Others cite steady job growth and relatively low interest rates that have allowed many borrowers to refinance out of their ARMs. And experts such as Alexis McGee, president of Fair Oaks-based ForeclosureS.com., believe banks' deep pockets will stop them from dumping excessive numbers of repossessed houses onto the market at once.

Christopher Cagan, who analyzes financial trends at Santa Ana-based First American Real Estate Solutions, predicts 21,420 foreclosures during the next five years among ARM holders in El Dorado, Placer, Sacramento, Sutter, Yolo and Yuba counties. That's 16.9 percent of the 126,000 ARMs used for home purchases and refinancings in 2004, 2005 and the first half of 2006.

"Adjustables generally have higher default rates than fixed, particularly those taken out near the top of the market cycle," he says.

Yet Cagan maintains that those defaults -- while extremely painful to those involved -- represent only a tiny slice of the overall economy.

"I think this is going to be long and drawn out," he says. "If somebody faces a reset in 2007, often it takes a year to lose the property. A lot of lenders will work with you.
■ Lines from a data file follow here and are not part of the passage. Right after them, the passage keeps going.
(** * PixArtM: capture reservation, gallery archive and cleanup services

    A shallow embedding of the serverless functions of the PixArtM backend
    (the Supabase edge functions [reserve-capture], [auto-cleanup],
    [generate-album-zip] and the Firebase cloud functions [reserveCapture],
    [reserveCaptureWithBuffer], [confirmCapture], [generateAlbumZip],
    [autoCleanup], [manualCleanup] with the validation utilities they share)
    and of the parts of the web runtime that call them (the service helpers,
    the capture guard of the camera page, the gallery page and its lightbox),
    followed by the properties of the platform specification that concern
    them and by further properties of the code: what a run can change, what
    an archive holds, what a cleanup reports and leaves, and how the pages
    and the functions fit together.

    Conventions.
    - An instant is a [Z]: milliseconds since the epoch, which is what a
      JavaScript [Date] compares by and what an ISO-8601 string round-trips.
    - A table (Postgres) or a collection (Firestore) is a [gmap] from the
      row's primary key or document id to the row.
    - The handlers run on a UTC runtime: [getHours] and [setDate] are
      computed on the UTC calendar. *)

From Stdlib Require Import ZArith Bool Lia.
From stdpp Require Import gmap strings list fin_maps sorting.

Local Open Scope Z_scope.

(** ** Shared data model (shared/types/index.ts, schema) *)

Inductive EventStatus : Type := draft | active | expired | cleaned.

#[global] Instance EventStatus_eq_dec : EqDecision EventStatus.
Proof. solve_decision. Defined.

(** [a === b] / [a !== b] on two status strings. *)
Definition status_eqb (a b : EventStatus) : bool := bool_decide (a = b).

Record Analytics : Type := mkAnalytics {
  totalCaptures : Z;
  peakHour : option Z;
  lastCaptureAt : option Z
}.
(** C5. Once [redact t c1] has been called, a call [redact t c2] made
    after any further [redact] calls, with any category or none, returns
    the placeholder of the first call and leaves the state, hence the
    placeholder stored for [t], as it was. *)
Theorem redact_first_category_wins st t c1 c2 st2 :
  redacts upper (after (redact upper t c1) st) st2 ->
  exists p,
    outcome (redact upper t c1) st = Ok p
    /\ redact upper t c2 st2 = (Ok p, st2)
    /\ _mapping st2 !! t = Some p
    /\ _mapping (after (redact upper t c2) st2) !! t = Some p.
Proof.
  intros Hrun.
  destruct (redact_returns upper st t c1) as (p & Hp & Hin).
  pose proof (redacts_forward_mono _ _ _ _ _ Hrun Hin) as Hin2.
  exists p. unfold after. rewrite (redact_known _ _ _ c2 _ Hin2). done.
Qed.

(** C9. For every text [t] that is not in the forward index,
    [redact t ""] behaves exactly as [redact t] without a category and
    returns ["[REDACTED_" + 8 hex digits + "]"]. *)
Theorem redact_empty_category st t :
  _mapping st !! t = None ->
  redact upper t (Some "") st = redact upper t None st
  /\ outcome (redact upper t (Some "")) st
     = Ok ("[REDACTED_" +:+ str_prefix 8 (Sha256.hexdigest t) +:+ "]").
Proof.
  intros H. unfold outcome. by rewrite !(redact_fresh _ _ _ _ H).
Qed.

(** C10. For every text [t] already in the forward index and every
    category, [redact t c] leaves both dicts exactly as they were (and
    returns the stored placeholder). *)
Theorem redact_known_unchanged st t c :
  is_Some (_mapping st !! t) ->
  after (redact upper t c) st = st
  /\ _mapping (after (redact upper t c) st) = _mapping st
  /\ _reverse_mapping (after (redact upper t c) st) = _reverse_mapping st
  /\ exists p, _mapping st !! t = Some p
               /\ outcome (redact upper t c) st = Ok p.
Proof.
  intros [p Hp]. unfold after, outcome.
  rewrite (redact_known _ _ _ _ _ Hp). simpl. eauto 6.
Qed.
End RedactProperties.
(** X3: when the first sample has a constant for every placeholder and
    no constant holds a question mark, the three plans carry one and
    the same query, the one formatted with the first sample's
    constants: the constants of the other two samples are recorded in
    their plans but never reach the text that is explained. *)
Theorem get_plans_first_sample_only
    (self : handler) (query database : string)
    (qual : gmap string Vals.t) (v1 v2 v3 : Vals.t) (log : executed) :
  qual !! "most filtering" = Some v1 ->
  qual !! "least filtering" = Some v2 ->
  qual !! "most executed" = Some v3 ->
  placeholders query <= length (Vals.constants v1) ->
  Forall (fun c => placeholders c = 0) (Vals.constants v1) ->
  let q := substitute_while_available query (Vals.constants v1) in
  get_plans self query database qual log
  = (Ok [plan_of self database "most filtering" v1 q;
         plan_of self database "least filtering" v2 q;
         plan_of self database "most executed" v3 q],
     log ++ [("EXPLAIN " +:+ q, database);
             ("EXPLAIN " +:+ q, database);
             ("EXPLAIN " +:+ q, database)]).
Proof.
  intros H1 H2 H3 Hlen Hclean q.
  rewrite (get_plans_loop_turn _ _ _ _ _ _ _ _ _ H1 : get_plans _ _ _ _ _ = _).
  assert (Hq1 : substituted query (Vals.constants v1) = q).
  { unfold substituted. rewrite decide_True by exact Hlen. reflexivity. }
  assert (Hq0 : placeholders q = 0) by (apply substitute_clean; assumption).
  assert (Hq : forall params, substituted q params = q).
  { intros params. unfold substituted.
    rewrite decide_True by (rewrite Hq0; lia).
    apply substitute_without_placeholders, Hq0. }
  rewrite Hq1.
  rewrite (get_plans_loop_turn _ _ _ _ _ _ _ _ _ H2), Hq.
  rewrite (get_plans_loop_turn _ _ _ _ _ _ _ _ _ H3), Hq.
  cbn [get_plans_loop]. rewrite <- !app_assoc. reflexivity.
Qed.

Lemma get_plans_first_sample_only_witness :
  exists plans,
    (get_plans answering_handler "SELECT * FROM t WHERE a = ?"
       "bench" (three_samples ["1"] ["2"] ["3"]) []).1 = Ok plans
    /\ query <$> plans
       = ["SELECT * FROM t WHERE a = 1"; "SELECT * FROM t WHERE a = 1";
          "SELECT * FROM t WHERE a = 1"].
Proof.
  rewrite (get_plans_first_sample_only answering_handler
             "SELECT * FROM t WHERE a = ?" "bench"
             (three_samples ["1"] ["2"] ["3"])
             (vals_of ["1"]) (vals_of ["2"]) (vals_of ["3"]) []);
    [ | reflexivity | reflexivity | reflexivity
    | simpl; lia | repeat constructor].
  eexists. split; reflexivity.
Defined.

(** X4: a ranking key that [qual] lacks raises KeyError, but only
    when its turn comes: the EXPLAIN statements of the keys before it
    have been sent by then, and the plans made for them are lost.
    Without the first key nothing is sent. *)
Theorem get_plans_missing_key
    (self : handler) (query database : string)
    (qual : gmap string Vals.t) (log : executed) :
  (qual !! "most filtering" = None ->
   get_plans self query database qual log = (Raise KeyError, log))
  /\ (forall v1,
        qual !! "most filtering" = Some v1 ->
        qual !! "least filtering" = None ->
        let q1 := substituted query (Vals.constants v1) in
        get_plans self query database qual log
        = (Raise KeyError, log ++ [("EXPLAIN " +:+ q1, database)]))
  /\ (forall v1 v2,
        qual !! "most filtering" = Some v1 ->
        qual !! "least filtering" = Some v2 ->
        qual !! "most executed" = None ->
        let q1 := substituted query (Vals.constants v1) in
        let q2 := substituted q1 (Vals.constants v2) in
        get_plans self query database qual log
        = (Raise KeyError,
           log ++ [("EXPLAIN " +:+ q1, database);
                   ("EXPLAIN " +:+ q2, database)])).
Proof.
  unfold get_plans, keys. split; [|split].
  - intros H. cbn [get_plans_loop]. unfold getitem. rewrite H. reflexivity.
  - intros v1 H1 H2. cbv zeta.
    rewrite (get_plans_loop_turn _ _ _ _ _ _ _ _ _ H1).
    cbn [get_plans_loop]. unfold getitem. rewrite H2. reflexivity.
  - intros v1 v2 H1 H2 H3. cbv zeta.
    rewrite (get_plans_loop_turn _ _ _ _ _ _ _ _ _ H1).
    rewrite (get_plans_loop_turn _ _ _ _ _ _ _ _ _ H2).
    cbn [get_plans_loop]. unfold getitem. rewrite H3.
    unfold mbind, M_bind, lift. rewrite <- !app_assoc. reflexivity.
Qed.

Lemma get_plans_missing_key_witness :
  get_plans answering_handler "SELECT * FROM t WHERE a = ?" "bench" ∅ []
  = (Raise KeyError, [])
  /\ get_plans answering_handler "SELECT * FROM t WHERE a = ?" "bench"
       {["most filtering" := vals_of ["1"]]} []
     = (Raise KeyError, [("EXPLAIN SELECT * FROM t WHERE a = 1", "bench")]).
Proof.
  split.
  - apply (proj1 (get_plans_missing_key answering_handler
                    "SELECT * FROM t WHERE a = ?" "bench" ∅ [])).
    reflexivity.
  - apply (proj1 (proj2 (get_plans_missing_key answering_handler
                           "SELECT * FROM t WHERE a = ?" "bench"
                           {["most filtering" := vals_of ["1"]]} []))
             (vals_of ["1"])); reflexivity.
Defined.

End PlansFacts.

(** ** get_hypoplans *)

Section EvaluatorFacts.
Import Hypo Evaluator EvaluatorSpec.

Local Open Scope nat_scope.

Lemma append_assoc (a b c : string) : (a +:+ b) +:+ c = a +:+ b +:+ c.
Proof.
  induction a as [|x a IH]; [reflexivity|].
  change (String x ((a +:+ b) +:+ c) = String x (a +:+ b +:+ c)).
  f_equal. exact IH.
Qed.

Lemma append_nil_r (a : string) : a +:+ "" = a.
Proof.
  induction a as [|x a IH]; [reflexivity|].
  change (String x (a +:+ "") = String x a). f_equal. exact IH.
Qed.

Lemma dot_not_digit (c : ascii) : is_dot c = true -> is_digit c = false.
Proof.
  unfold is_dot. intros ->%Ascii.eqb_eq. reflexivity.
Qed.

(** *** The greedy run of digits *)

Lemma span_digits_split (s : string) :
  s = (span_digits s).1 +:+ (span_digits s).2
  /\ all_digits (span_digits s).1 = true
  /\ no_digit_ahead (span_digits s).2.
Proof.
  induction s as [|c s (IH1 & IH2 & IH3)]; simpl.
  - repeat split.
  - destruct (is_digit c) eqn:Hc.
    + destruct (span_digits s) as [d rest]. simpl in *.
      rewrite Hc, IH2.
      split; [subst s; reflexivity | split; [reflexivity | exact IH3]].
    + simpl. rewrite Hc. repeat split.
Qed.

Lemma span_digits_app (d rest : string) :
  all_digits d = true ->
  span_digits (d +:+ rest)
  = (d +:+ (span_digits rest).1, (span_digits rest).2).
Proof.
  induction d as [|c d IH].
  - intros _. change ("" +:+ rest) with rest.
    destruct (span_digits rest); reflexivity.
  - intros [Hc Hd]%andb_prop.
    change (span_digits (String c (d +:+ rest))
            = (String c (d +:+ (span_digits rest).1), (span_digits rest).2)).
    cbn [span_digits]. rewrite Hc, (IH Hd). reflexivity.
Qed.

Lemma all_digits_app (a b : string) :
  all_digits (a +:+ b) = all_digits a && all_digits b.
Proof.
  induction a as [|c a IH]; simpl; [reflexivity|].
  rewrite IH, andb_assoc. reflexivity.
Qed.

(** *** The pattern at one position *)

Lemma match_cost_sound (s c : string) :
  match_cost s = Some c ->
  exists d1 d2 post,
    s = c +:+ post /\ c = d1 +:+ "." +:+ d2
    /\ digits d1 /\ digits d2 /\ no_digit_ahead post.
Proof.
  unfold match_cost.
  destruct (span_digits_split s) as (Hs & Hd1 & _).
  destruct (span_digits s) as [d1 rest]. simpl in *.
  destruct d1 as [|c1 d1]; [discriminate|].
  destruct rest as [|dot rest]; [discriminate|].
  destruct (is_dot dot) eqn:Hdot; [|discriminate].
  apply Ascii.eqb_eq in Hdot. subst dot.
  destruct (span_digits_split rest) as (Hr & Hd2 & Hpost).
  destruct (span_digits rest) as [d2 post]. simpl in *.
  destruct d2 as [|c2 d2]; [discriminate|].
  intros [= <-]. exists (String c1 d1), (String c2 d2), post.
  split.
  - rewrite Hs, Hr, !append_assoc. reflexivity.
  - repeat split; try assumption; discriminate.
Qed.
(** * service-pkg: lifecycle and leadership coordination core

    A shallow embedding of the coordination core of the package: the
    Redis lock ([locker]), the leader-election watchdog ([watchdog]),
    the periodic job scheduler ([scheduler]), the readiness barrier
    ([readiness_barrier]), the goroutine helper ([utils]) and the
    application shell with its prioritised shutdown hooks
    ([application]).

    Conventions.  Go [int], [int64] and [time.Duration] values are only
    compared here, never added up to overflow, so they are plain [Z].
    A goroutine is a transition function over an explicit state; what
    the Go runtime or the outside world decides (which ready case a
    [select] takes, whether a lock call succeeds, when a context is
    cancelled) is a label on the transition. *)

From Stdlib Require Import ZArith Bool List String Ascii Lia.
From Stdlib Require Import Sorting.Sorted Sorting.Permutation.
From stdpp Require Import base gmap strings list pretty.

Open Scope string_scope.
Open Scope list_scope.
Open Scope Z_scope.

(* ===================================================================== *)
(** * Errors and log entries                                              *)
(* ===================================================================== *)

(** Go [error] values as the package builds and inspects them. *)
Inductive error : Type :=
| Canceled                                  (* context.Canceled *)
| DeadlineExceeded                          (* context.DeadlineExceeded *)
| errorString (msg : string)                (* fmt.Errorf without %w *)
| wrapError (msg : string) (inner : error). (* fmt.Errorf with %w *)

(** [err.Error()] *)
Definition Error (e : error) : string :=
  match e with
  | Canceled => "context canceled"
  | DeadlineExceeded => "context deadline exceeded"
  | errorString msg => msg
  | wrapError msg _ => msg
  end.

Definition error_eqb (a b : error) : bool :=
  match a, b with
  | Canceled, Canceled => true
  | DeadlineExceeded, DeadlineExceeded => true
  | errorString x, errorString y => String.eqb x y
  | _, _ => false
  end.

(** [errors.Is(err, target)] for the sentinel targets used in the package. *)
Fixpoint errors_Is (err target : error) : bool :=
  error_eqb err target ||
  match err with
  | wrapError _ inner => errors_Is inner target
  | _ => false
  end.

(** A value of type [any] reaching [recover()] is only ever formatted
    with the verb [%v]; it is represented by that rendering. *)
Record any : Type := mkAny { fmt_v : string }.

Inductive level : Type := InfoLevel | WarnLevel | ErrorLevel.

(** logger_wrapper.LogEntry, with the level of the Write*Log call. *)
Record LogEntry : Type := mkLog {
  Lvl : level;
  Msg : string;
  Component : string;
  Method : string;
  Args : string;
  LogError : option error
}.

(** [strings.Contains(s, sub)] *)
Fixpoint prefixb (p s : string) : bool :=
  match p, s with
  | EmptyString, _ => true
  | String a p', String b s' => Ascii.eqb a b && prefixb p' s'
  | String _ _, EmptyString => false
  end.

Fixpoint Contains (s sub : string) : bool :=
  prefixb sub s ||
  match s with
  | EmptyString => false
  | String _ s' => Contains s' sub
  end.

(* ===================================================================== *)
(** * package context (the part of it the core relies on)                 *)
(* ===================================================================== *)

Module context.

(** A context is the chain of its derivations down to Background.
    Every derived context has an identity [id]; a timeout context
    remembers the duration it was given. *)
Inductive Context : Type :=
| Background
| WithCancelCtx (id : nat) (parent : Context)
| WithTimeoutCtx (id : nat) (d : Z) (parent : Context).

(** The runtime's view: which contexts have finished by themselves
    (their cancel function was called or their timer fired) and with
    which error, and the next free identity. *)
Record World : Type := mkWorld {
  finished : gmap nat error;
  next : nat
}.

Definition empty_world : World := mkWorld ∅ 0%nat.

(** [ctx.Err()]: the error of the nearest finished context on the
    chain.  A context is only ever marked finished while its chain is
    still live (see [finish]), so the nearest mark is the earliest. *)
Fixpoint Err (w : World) (c : Context) : option error :=
  match c with
  | Background => None
  | WithCancelCtx id p | WithTimeoutCtx id _ p =>
      match finished w !! id with
      | Some e => Some e
      | None => Err w p
      end
  end.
They don't want to be stuck with the property in a difficult market."

Like all of California, Sacramento-area homebuyers have grown dependent on adjustable rate financing to buy houses that more than doubled in value since 2000. In 2004, about 65 percent of homebuyers in Amador, El Dorado, Nevada, Placer, Sacramento, Sutter, Yolo and Yuba counties used adjustables. The next year, the total jumped to 73 percent before falling back to 62.5 percent from January through November 2006, according to DataQuick.

That's about 135,000 ARMS in the last three years, with thousands of them adjusting upward in 2007, according to San Francisco-based Loan Performance, which tracks mortgage risk data. Data-Quick analysts said thousands more used ARMS in refinancing loans.

Loan Performance, which tracks U.S. mortgage industry loans, estimated that nearly half of 2004 and 2005 homebuyers in the eight-county region used interest-only loans. Those let borrowers pay only the interest portion for a specified number of years, then hike payments to cover principal, as well.

The firm estimates that in 2005 as home prices peaked, nearly one in five borrowers used even riskier Option ARMS. Those loans let buyers choose from a variety of payment options -- including a minimum payment that doesn't cover the cost of interest. In the first nine months of 2006, one in four Sacramento-area borrowers were using them, Loan Performance estimated.

Those kind of loans will spell trouble later this year when some borrowers face skyrocketing payments, said Bob Walter, chief economist of Michigan-based Quicken Loans.

"Seventy-five percent of the people who take those make the minimum payment," he said. "If you make the minimum payment, about the third year, about the 36th to 38th payment, it nearly triples. Most people will adjust out of them, but the ones in financial difficulty are the ones who will get caught."

For now, economists like Keitaro Matsuda of San Francisco-based Union Bank of California, see low interest rates, job growth and a strong state and Sacramento-area economy overriding any rise in foreclosures.

"I agree that the foreclosures will be a fact of life moving forward and will play some role," said the bank's senior economist. "But I don't think that in itself it can move the market as significantly as in the 1990s. The reason is the economy here in California is on much firmer ground than we were in the '90s."

The Fullenwiders, who received an interest-only loan, considered walking away from the house and becoming a foreclosure statistic. But real estate agent Mike Toste of Antelope is trying to save them with a short sale. That's a tactic in which he finds a buyer for the home and persuades the bank to accept less than it's currently owed.

If he can do that, the Fullenwiders will escape with less damage to their credit than a foreclosure.